## INPUT FOR THIS TASK:
Context {Ctx Meta RawInput Input Output FinalOutput Value Store : Type}.

Abbreviation Procedure :=
  (Procedure Ctx Meta RawInput Input Output FinalOutput Value Store).
Abbreviation ProcedureCallOptions := (ProcedureCallOptions Ctx RawInput).
Abbreviation Middleware := (Middleware Ctx FinalOutput Value Store).
Abbreviation MiddlewareFunction :=
  (MiddlewareFunction Ctx Meta RawInput FinalOutput Value Store).
Abbreviation StepResult := (StepResult Ctx FinalOutput Value).
Abbreviation NextFn := (NextFn Ctx FinalOutput Value Store).
Abbreviation M := (M Value Store).
Abbreviation world := (world Store).

Implicit Types (p : Procedure) (opts : ProcedureCallOptions)
  (body : Middleware) (w : world) (nf : NextFn) (mws : list MiddlewareFunction)
  (next : option NextFn).

Lemma chain_nil p opts index :
  head (chain p opts [] index)
  = Some (nextFn p opts (resolver_step p opts) index None).
Proof. reflexivity. Qed.

Lemma chain_cons p opts fn mws index :
  head (chain p opts (fn :: mws) index)
  = Some (nextFn p opts (middleware_step fn) index
            (head (chain p opts mws (S index)))).
Proof. reflexivity. Qed.

(** A body that does not call [next] leaves the log alone. *)
Lemma run_no_next next body :
  no_next body -> forall w, trace (snd (run_middleware next body w)) = trace w.
Proof.
  induction 1 as [r|e|k _ IH|s k _ IH]; intros w; simpl; auto.
  rewrite IH. reflexivity.
Qed.

Lemma run_returns next r body :
  returns r body ->
  forall w, fst (run_middleware next body w) = Return r
            /\ trace (snd (run_middleware next body w)) = trace w.
Proof.
  induction 1 as [|k _ IH|s k _ IH]; intros w; simpl; auto.
  destruct (IH (World s (trace w))) as [-> ->]. auto.
Qed.

(** A forwarding body yields whatever its [next] yields. *)
Lemma run_forwards G nf body :
  forwards body -> yields G nf ->
  forall w, exists r suf,
    fst (run_middleware (Some nf) body w) = Return r /\
    trace (snd (run_middleware (Some nf) body w)) = trace w ++ suf /\ G r suf.
Proof.
  intros Hb Hnf. induction Hb as [o k Hk|k _ IH|s k _ IH]; intros w; simpl.
  - destruct (Hnf o w) as (r & suf & Hr & Ht & HG).
    unfold bind. destruct (nf o w) as [[r'|e] w1]; simpl in *; [|discriminate].
    injection Hr as ->. destruct (run_returns (Some nf) r (k r) (Hk r) w1) as [H1 H2].
    exists r, suf. rewrite H1, H2. auto.
  - apply IH.
  - apply (IH (World s (trace w))).
Qed.

(** The wrapper built by [nextFns] passes a returned result on and puts its
    own entry in front. *)
Lemma nextFn_yields (G G' : StepResult -> list event -> Prop) p opts fn index next :
  (forall args w, exists r suf,
      fst (fn args next w) = Return r /\
      trace (snd (fn args next w)) = trace w ++ suf /\ G r suf) ->
  (forall r suf, G r suf -> G' r (Invoke index :: suf)) ->
  yields G' (nextFn p opts fn index next).
Proof.
  intros Hfn HG o w. unfold nextFn, bind, emit, wrapCallSafe.
  set (args := MwArgs _ _ _ _ _). set (w0 := World _ _).
  destruct (Hfn args w0) as (r & suf & Hr & Ht & Hg).
  destruct (fn args next w0) as [[r'|e] w1]; simpl in *; [|discriminate].
  injection Hr as ->. exists r, (Invoke index :: suf). split; [reflexivity|].
  split; [|auto]. rewrite Ht. subst w0. simpl. rewrite <- app_assoc. reflexivity.
Qed.

(** Forwarding middlewares in front of the resolver step change nothing but
    the log entries in front. *)
Lemma chain_forwards (G : StepResult -> list event -> Prop) p opts mws :
  Forall (fun fn => forall args, forwards (fn args)) mws ->
  (forall index, yields G (nextFn p opts (resolver_step p opts) index None)) ->
  (forall r suf j, G r suf -> G r (Invoke j :: suf)) ->
  forall index, exists nf, head (chain p opts mws index) = Some nf /\ yields G nf.
Proof.
  intros Hmws Hlast HG. induction Hmws as [|fn mws Hfn _ IH]; intros index.
  - rewrite chain_nil. eauto.
  - rewrite chain_cons. destruct (IH (S index)) as (nf & -> & Hnf).
    eexists; split; [reflexivity|].
    apply nextFn_yields with (G := G); [|auto].
    intros args w. apply run_forwards; auto.
Qed.

(** *** What a call writes to the log *)

Lemma logs_run_once Q nf body :
  calls_next_once body -> (forall nextOpts, logs Q (nf nextOpts)) ->
  logs Q (run_middleware (Some nf) body).
Proof.
  intros Hb Hnf. induction Hb as [o k Hk|k _ IH|s k _ IH]; intros w; simpl.
  - destruct (Hnf o w) as (suf & Ht & HQ). exists suf. split; [|exact HQ].
    unfold bind. destruct (nf o w) as [[r|e] w1]; simpl in *; [|exact Ht].
    rewrite (run_no_next _ _ (Hk r)). exact Ht.
  - apply IH.
  - apply (IH (World s (trace w))).
Qed.

(** Any body at all: it can only add what its [next] adds, any number of
    times. *)
Lemma logs_run_any (Q : list event -> Prop) next body :
  Q [] -> (forall l1 l2, Q l1 -> Q l2 -> Q (l1 ++ l2)) ->
  (forall nf, next = Some nf -> forall nextOpts, logs Q (nf nextOpts)) ->
  logs Q (run_middleware next body).
Proof.
  intros Hnil Happ Hnext.
  induction body as [r|e|o k IH|k IH|s k IH]; intros w; simpl.
  - exists []. rewrite app_nil_r. auto.
  - exists []. rewrite app_nil_r. auto.
  - destruct next as [nf|]; [|exists []; rewrite app_nil_r; auto].
    destruct (Hnext nf eq_refl o w) as (suf & Ht & HQ). unfold bind.
    destruct (nf o w) as [[r|e] w1]; simpl in *; [|eauto].
    destruct (IH r w1) as (suf' & Ht' & HQ').
    exists (suf ++ suf'). rewrite Ht', Ht, app_assoc. auto.
  - apply IH.
  - apply (IH (World s (trace w))).
Qed.

Lemma logs_nextFn Q p opts fn index next :
  (forall args, logs Q (fn args next)) ->
  forall nextOpts,
    logs (fun suf => exists suf', suf = Invoke index :: suf' /\ Q suf')
         (nextFn p opts fn index next nextOpts).
Proof.
  intros Hfn o w. unfold nextFn, bind, emit, wrapCallSafe.
  set (args := MwArgs _ _ _ _ _). set (w0 := World _ _).
  destruct (Hfn args w0) as (suf & Ht & HQ).
  exists (Invoke index :: suf). split; [|eauto].
  destruct (fn args next w0) as [[r|e] w1]; simpl in *;
    rewrite Ht; subst w0; simpl; rewrite <- app_assoc; reflexivity.
Qed.

(** The resolver step when the input parser rejects the raw input. *)
Lemma resolver_step_rejected p opts cause args next w :
  parseInputFn p (opts_rawInput opts) = Throw cause ->
  resolver_step p opts args next w
  = (Throw (TRPCError "BAD_REQUEST" None (Some cause)),
     World (store w) (trace w ++ [ParseInput])).
Proof.
  intros H. unfold resolver_step, parseInput, bind, emit. simpl. rewrite H.
  reflexivity.
Qed.

(** The resolver step when the input parser accepts: the resolver runs on the
    parsed input and the store of that moment. *)
Lemma resolver_step_accepted p opts input args next w :
  parseInputFn p (opts_rawInput opts) = Return input ->
  resolver_step p opts args next w
  = let w1 := World (store w) ((trace w ++ [ParseInput]) ++ [Resolve]) in
    match resolver p (ResArgs (mw_ctx args) input (opts_rawInput opts)
                        (opts_path opts) (opts_type opts)) (store w) with
    | (Return rawOutput, s) =>
        let w2 := World s (trace w1 ++ [ParseOutput]) in
        match parseOutputFn p rawOutput with
        | Return data => (Return (Some (MwOk data (mw_ctx args))), w2)
        | Throw cause =>
            (Throw (TRPCError "INTERNAL_SERVER_ERROR"
                      (Some "Output validation failed") (Some cause)), w2)
        end
    | (Throw e, s) => (Throw e, World s (trace w1))
    end.
Proof.
  intros H. unfold resolver_step, parseInput, parseOutput, bind, emit, liftS.
  simpl. rewrite H. simpl.
  destruct (resolver p _ (store w)) as [[rawOutput|e] s]; simpl; [|reflexivity].
  destruct (parseOutputFn p rawOutput); reflexivity.
Qed.

(** With a rejected input no step of the chain, however the middlewares
    behave, logs a call of the resolver. *)
Lemma chain_never_resolves p opts cause mws :
  parseInputFn p (opts_rawInput opts) = Throw cause ->
  forall index nf, head (chain p opts mws index) = Some nf ->
  forall nextOpts, logs (fun suf => Resolve ∉ suf) (nf nextOpts).
Proof.
  intros Hparse. induction mws as [|fn mws IH]; intros index nf Hnf o.
  - rewrite chain_nil in Hnf. injection Hnf as <-.
    intros w. destruct (logs_nextFn (fun suf => suf = [ParseInput]) p opts
                          (resolver_step p opts) index None) with (nextOpts := o) (w := w)
      as (suf & Ht & (suf' & -> & ->)).
    + intros args w'. rewrite (resolver_step_rejected _ _ cause) by assumption.
      simpl. eauto.
    + exists [Invoke index; ParseInput]. split; [exact Ht|].
      rewrite !not_elem_of_cons. repeat split; try discriminate. apply not_elem_of_nil.
  - rewrite chain_cons in Hnf. injection Hnf as <-.
    intros w. destruct (logs_nextFn (fun suf => Resolve ∉ suf) p opts
                          (middleware_step fn) index
                          (head (chain p opts mws (S index)))) with (nextOpts := o) (w := w)
      as (suf & Ht & (suf' & -> & HQ)).
    + intros args. unfold middleware_step. apply logs_run_any.
      * apply not_elem_of_nil.
      * intros l1 l2 H1 H2. rewrite not_elem_of_app. auto.
      * intros nf' Hnf' o'. exact (IH (S index) nf' Hnf' o').
    + exists (Invoke index :: suf'). split; [exact Ht|].
      rewrite not_elem_of_cons. split; [discriminate|exact HQ].
Qed.
Lemma pad_input_spec (a : ndarray) (n : nat) (sh : list nat) (target : Z) :
  shape a = n :: sh → wf_array a → 1 ≤ n → (Z.of_nat n ≤ target)%Z →
  ∃ p, pad_input target (KArray a) = Ok (KArray p) ∧
       shape p = Z.to_nat target :: sh ∧ wf_array p ∧
       rows_of p = take (n - 1) (rows_of a)
                     ++ replicate (Z.to_nat target - (n - 1))
                          (default [] (rows_of a !! (n - 1))).
Proof.
  intros Hsh Hwf Hn Ht. unfold pad_input, shape0. rewrite Hsh. simpl.
  unfold np_ones. rewrite (proj2 (Z.ltb_ge _ _)) by lia. simpl.
  unfold np_repeat0. rewrite Hsh.
  replace (Z.to_nat (Z.of_nat n - 1)) with (n - 1) by lia.
  rewrite (bool_decide_true (_ = n))
    by (rewrite length_app, length_replicate; simpl; lia).
  simpl. rewrite existsb_app. simpl.
  rewrite (proj2 (Z.ltb_ge _ _)) by lia.
  assert (existsb (λ c : Z, (c <? 0)%Z) (replicate (n - 1) 1%Z) = false) as ->.
  { induction (n - 1); simpl; done. }
  simpl.
  pose proof (length_rows_of a n sh Hsh) as Hrows.
  pose proof (rows_of_lengths a n sh Hsh Hwf) as Hrl.
  destruct (rows_of a) as [|r0 rows0] eqn:Erows using rev_ind; [simpl in *; lia|].
  clear IHrows0. rewrite length_app in Hrows. simpl in Hrows.
  assert (n - 1 = length rows0) as Hn1 by lia.
  rewrite Hn1, repeat_last_rows.
  rewrite take_app_length, lookup_app_r, Nat.sub_diag by done. simpl.
  replace (Z.to_nat (target - Z.of_nat n + 1))
    with (Z.to_nat target - length rows0) by lia.
  apply Forall_app in Hrl as [Hrl0 Hr0]. apply Forall_inv in Hr0.
  assert (Forall (λ r, length r = size_of sh)
            (rows0 ++ replicate (Z.to_nat target - length rows0) r0)) as Hall.
  { apply Forall_app. split; [done|]. by apply Forall_replicate. }
  eexists. split; [done|]. split_and!.
  - unfold of_rows. simpl. f_equal. rewrite length_app, length_replicate. lia.
  - by apply wf_of_rows.
  - by apply rows_of_of_rows.
Qed.

Lemma pad_input_padded (a : ndarray) (n : nat) (sh : list nat) (target : Z) :
  shape a = n :: sh → wf_array a → 1 ≤ n → (Z.of_nat n ≤ target)%Z →
  ∃ p, pad_input target (KArray a) = Ok (KArray p) ∧
       padded_to n (Z.to_nat target) a p ∧
       (target = Z.of_nat n → p = a).
Proof.
  intros Hsh Hwf Hn Ht.
  destruct (pad_input_spec a n sh target Hsh Hwf Hn Ht) as (p & Hp & Hps & Hpwf & Hrows).
  pose proof (length_rows_of a n sh Hsh) as Hlen.
  exists p. split; [done|]. split; [split_and!|].
  - by rewrite Hps, Hsh.
  - intros i Hi. rewrite Hrows, lookup_app_l by (rewrite length_take; lia).
    by rewrite lookup_take_lt.
  - intros i Hi. rewrite Hrows, lookup_app_r by (rewrite length_take; lia).
    rewrite length_take, Hlen.
    destruct (lookup_lt_is_Some_2 (rows_of a) (n - 1)) as [r Hr]; [lia|].
    rewrite Hr. simpl. apply lookup_replicate_2. lia.
  - intros ->. rewrite Nat2Z.id in *.
    etrans; [symmetry; apply (of_rows_rows_of p n sh Hps Hpwf)|].
    etrans; [|apply (of_rows_rows_of a n sh Hsh Hwf)]. f_equal.
    rewrite Hrows.
    destruct (lookup_lt_is_Some_2 (rows_of a) (n - 1)) as [r Hr]; [lia|].
    rewrite Hr. simpl. replace (n - (n - 1)) with 1 by lia. simpl.
    etrans; [|apply (take_drop (n - 1) (rows_of a))]. f_equal.
    apply list_eq. intros [|i]; simpl.
    + by rewrite lookup_drop, Nat.add_0_r.
    + rewrite lookup_drop. symmetry. apply lookup_ge_None. lia.
Qed.

Lemma pad_inputs_spec (inputs : dict kwarg) (n : nat) (target : Z) :
  1 ≤ n → (Z.of_nat n ≤ target)%Z →
  (∀ k v, (k, v) ∈ inputs → ∃ a sh, v = KArray a ∧ shape a = n :: sh ∧ wf_array a) →
  ∃ new_inputs,
    pad_inputs target inputs = Ok new_inputs ∧
    padded_inputs n target inputs new_inputs.
Proof.
  intros Hn Ht. unfold pad_inputs. induction inputs as [|[k v] inputs IH]; intros Hall.
  - exists []. split; [done|constructor].
  - destruct (Hall k v) as (a & sh & -> & Hsh & Hwf); [apply list_elem_of_here|].
    destruct IH as (rest & Hrest & Hf2);
      [by intros k' v' Hin; apply (Hall k'), list_elem_of_further|].
    destruct (pad_input_padded a n sh target Hsh Hwf Hn Ht) as (p & Hp & Hpad & Hid).
    exists ((k, KArray p) :: rest). split.
    + cbn [mapM]. rewrite Hp. simpl. by rewrite Hrest.
    + constructor; [|done]. simpl. split; [done|]. by exists a, p.
Qed.

Section pad_batch.
Context {W Ret : Type} (wrapped : callable W (dict kwarg) Ret) (inst : instance).
Context (config : TritonModelConfig) (kwargs : dict kwarg) (n : nat).
Hypothesis Hconfig : get_model_config wrapped inst = Ok config.
Hypothesis Hpolicy : valid_policy config.
Hypothesis Hbatch : merged_batch kwargs n.
Hypothesis Hn : 1 ≤ n.
Hypothesis Hmax : (Z.of_nat n ≤ max_batch_size config)%Z.
(** X5. A score that is not NaN and not above 0 is below 1: whenever the
    response asks for a correct picture, the stored record is labelled
    Non-cancer, unless its score is NaN. *)
Theorem correct_picture_message_means_non_cancer `{tf : TensorFlow}
    (env : Env) (request : Request) (w w' : world) (response : Response) :
  postPredictHandler env request w = (inr response, w') ->
  message response = Some "Please use the correct picture" ->
  exists d,
    data response = Some (PRecord d)
    /\ collection w' !! data_id d = Some d
    /\ (data_confidenceScore d = NaN
        \/ (data_result d = "Non-cancer"
            /\ data_suggestion d = "Penyakit kanker tidak terdeteksi.")).
Proof.
  intros H Hm. rewrite postPredictHandler_run in H.
  destruct (predictClassification_cases (app_model request) (payload_image request) w)
    as [(calls & Hf & Hc)|(d & rs & x & t & p & s & _ & _ & _ & _ & _ & _ & _ & Hs)].
  - rewrite Hf in H. discriminate.
  - rewrite Hs in H. inversion H; subst; clear H. cbn [message data collection] in *.
    eexists. split; [reflexivity|]. split; [apply lookup_insert_eq|].
    cbn [data_confidenceScore data_result data_suggestion record_of].
    set (cs := confidence_of s) in *.
    assert (confidenceScore (classify cs) = cs) as Hcs
      by (unfold classify; destruct (lt cs _); reflexivity).
    rewrite Hcs in *. change (S754_zero false) with (of_Z 0) in Hm.
    destruct (gt cs (of_Z 0)) eqn:Hgt; [discriminate|].
    destruct (is_nan cs) eqn:Hnan.
    + left. destruct cs; try discriminate. reflexivity.
    + right. pose proof (not_gt_le cs (of_Z 0) Hnan eq_refl Hgt) as Hle.
      assert (lt cs (of_Z 1) = true) as Hlt
        by (eapply le_lt_trans; [exact Hle|reflexivity]).
      unfold classify. rewrite Hlt. split; reflexivity.
Qed.

(** An image that cannot be decoded: the generic error after one call. *)
Lemma failures_collapse_to_one_error_witness :
  new_InputError generic_message None = new_InputError generic_message None
  /\ instanceof_InputError (new_InputError generic_message None) = true
  /\ statusCode (new_InputError generic_message None) = Some 400
  /\ err_message (new_InputError generic_message None)
     = "Terjadi kesalahan dalam melakukan prediksi"
  /\ collection (mkWorld ∅ [CallDecodeJpeg]) = collection empty_world
  /\ store_writes (mkWorld ∅ [CallDecodeJpeg]) = store_writes empty_world.
Proof.
  apply (@failures_collapse_to_one_error broken_tf broken_model small_image empty_world).
  vm_compute. reflexivity.
Defined.


(** 1 is classified Cancer, and so is 100. *)
Lemma classify_monotone_witness : label (classify (of_Z 100)) = "Cancer".
Proof.
  apply (classify_monotone (of_Z 1) (of_Z 100)); vm_compute; reflexivity.
Defined.

(** A model that answers 0: the picture is refused and labelled Non-cancer. *)
Lemma correct_picture_message_means_non_cancer_witness :
  exists d,
    data (mkResponse "success" (Some "Please use the correct picture")
            (Some (PRecord (record_of probe_env (classify (confidence_of [of_Z 0])))))
            201)
    = Some (PRecord d)
    /\ collection
         (mkWorld {[ randomUUID (random_byte probe_env)
                     := record_of probe_env (classify (confidence_of [of_Z 0])) ]}
                  [CallDecodeJpeg; CallPredict;
                   CallStoreSet (randomUUID (random_byte probe_env))])
       !! data_id d = Some d
    /\ (data_confidenceScore d = NaN
        \/ (data_result d = "Non-cancer"
            /\ data_suggestion d = "Penyakit kanker tidak terdeteksi.")).
Proof.
  apply (@correct_picture_message_means_non_cancer probe_tf probe_env
           (probe_request [of_Z 0]) empty_world).
  - vm_compute. reflexivity.
  - reflexivity.
Defined.

(** ** The history handler *)

Section HistoryProperties.

Context `{tf : TensorFlow}.

Lemma truthy_id_some (o : option string) :
  truthy_id o = true -> exists id, o = Some id /\ String.eqb id "" = false.
Proof.
  destruct o as [id|]; cbn; [|discriminate].
  intros H. exists id. split; [reflexivity|]. destruct (String.eqb id ""); [discriminate|reflexivity].
Qed.
(** X10.  After a form with a title and an author is saved over books
    that are records and a store of tags, the book built from it carries each checked tag once and no
    other, every checked tag that is not blank names a tag of the store
    (by its trimmed text), no tag the store had is lost, and every tag that
    is new was made for a checked tag, with the colour of its name. *)
Theorem saveForm_tags_exist (rt : Runtime) (f : form) (st : state)
        (bs : list Book) (ts : list Tag) :
  books st = map js_of_book bs -> tags st = map js_of_tag ts ->
  trim (f_title f) <> "" -> trim (f_author f) <> "" ->
  exists st' ts',
    saveForm f st = (Ok Quiet, st') /\
    tags st' = map js_of_tag ts' /\
    In (js_of_book (draft_book f)) (books st') /\
    NoDup (book_tags (draft_book f)) /\
    (forall t, In t (book_tags (draft_book f)) <-> In t (formTags f)) /\
    (forall t, In t (formTags f) -> trim t <> "" ->
               exists g, In g ts' /\ tag_name g = trim t) /\
    (forall g, In g ts -> In g ts') /\
    (forall g, In g ts' ->
               In g ts \/
               exists t, In t (formTags f) /\ g = mkTag (trim t) (hsl (hash_from 0 (trim t)))).
Proof.
  intros _ Ts Ht Ha. destruct st as [b tg k o sb sg]. cbn [tags] in Ts. subst tg.
  destruct (saveForm_tags f ts b k o sb sg Ht Ha) as [sg' R].
  rewrite R. eexists. eexists. split; [reflexivity|]. cbn [tags books].
  split; [reflexivity|].
  pose proof (sorted_copy_Permutation (@localeCompare rt) (dedupe (formTags f))) as P.
  split; [|split; [|split; [|split; [|split]]]].
  - destruct (in_range (editingIndex f) (List.length b)) eqn:E.
    + unfold in_range in E. destruct (editingIndex f) as [i|]; [|discriminate].
      apply andb_true_iff in E. destruct E as [E1 E2].
      apply Z.leb_le in E1. apply Z.ltb_lt in E2.
      rewrite assign_firstn by lia. apply in_or_app. right. left. reflexivity.
    + apply in_or_app. right. left. reflexivity.
  - cbn [draft_book book_tags]. eapply Permutation_NoDup; [exact P|apply dedupe_NoDup].
  - intros t. cbn [draft_book book_tags]. rewrite <- (dedupe_In (formTags f) t).
    split; intros H.
    + eapply Permutation_in; [apply Permutation_sym, P|exact H].
    + eapply Permutation_in; [exact P|exact H].
  - intros t I T.
    destruct (fold_ensured_has (dedupe (formTags f)) ts t (proj2 (dedupe_In _ _) I) T)
      as [g [J N]].
    exists g. split; [|exact N].
    eapply Permutation_in; [apply sorted_copy_Permutation|exact J].
  - intros g I.
    eapply Permutation_in; [apply sorted_copy_Permutation|].
    apply fold_ensured_keeps, I.
  - intros g I.
    eapply Permutation_in in I; [|apply Permutation_sym, sorted_copy_Permutation].
    destruct (fold_ensured_only _ _ _ I) as [J|[t [J E]]]; [left; exact J|].
    right. exists t. split; [apply dedupe_In, J|exact E].
Qed.

Lemma saveForm_tags_exist_witness :
  let f := mkForm None "T" "A" "" "" [" Logic "; "Math"; " Logic "] in
  let st := snd (@startup sampleRuntime blank) in
  exists st' ts',
    @saveForm sampleRuntime f st = (Ok Quiet, st') /\
    tags st' = map js_of_tag ts' /\
    In (js_of_book (@draft_book sampleRuntime f)) (books st') /\
    NoDup (book_tags (@draft_book sampleRuntime f)) /\
    (forall t, In t (book_tags (@draft_book sampleRuntime f)) <-> In t (formTags f)) /\
    (forall t, In t (formTags f) -> trim t <> "" ->
               exists g, In g ts' /\ tag_name g = trim t) /\
    (forall g, In g predefined_tags_sorted -> In g ts') /\
    (forall g, In g ts' ->
               In g predefined_tags_sorted \/
               exists t, In t (formTags f) /\ g = mkTag (trim t) (hsl (hash_from 0 (trim t)))).
Proof.
  cbv zeta.
  apply (saveForm_tags_exist sampleRuntime
           (mkForm None "T" "A" "" "" [" Logic "; "Math"; " Logic "])
           (snd (@startup sampleRuntime blank)) [] predefined_tags_sorted).
  - reflexivity.
  - reflexivity.
  - vm_compute. discriminate.
  - vm_compute. discriminate.
Defined.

## AIM OF THE TASK:
If a line in the material contains "eexists", show it.

## EXPECTED ANSWER:
    eexists; split; [reflexivity|].
  eexists. split; [done|]. split_and!.
    eexists. split; [reflexivity|]. split; [apply lookup_insert_eq|].
  rewrite R. eexists. eexists. split; [reflexivity|]. cbn [tags books].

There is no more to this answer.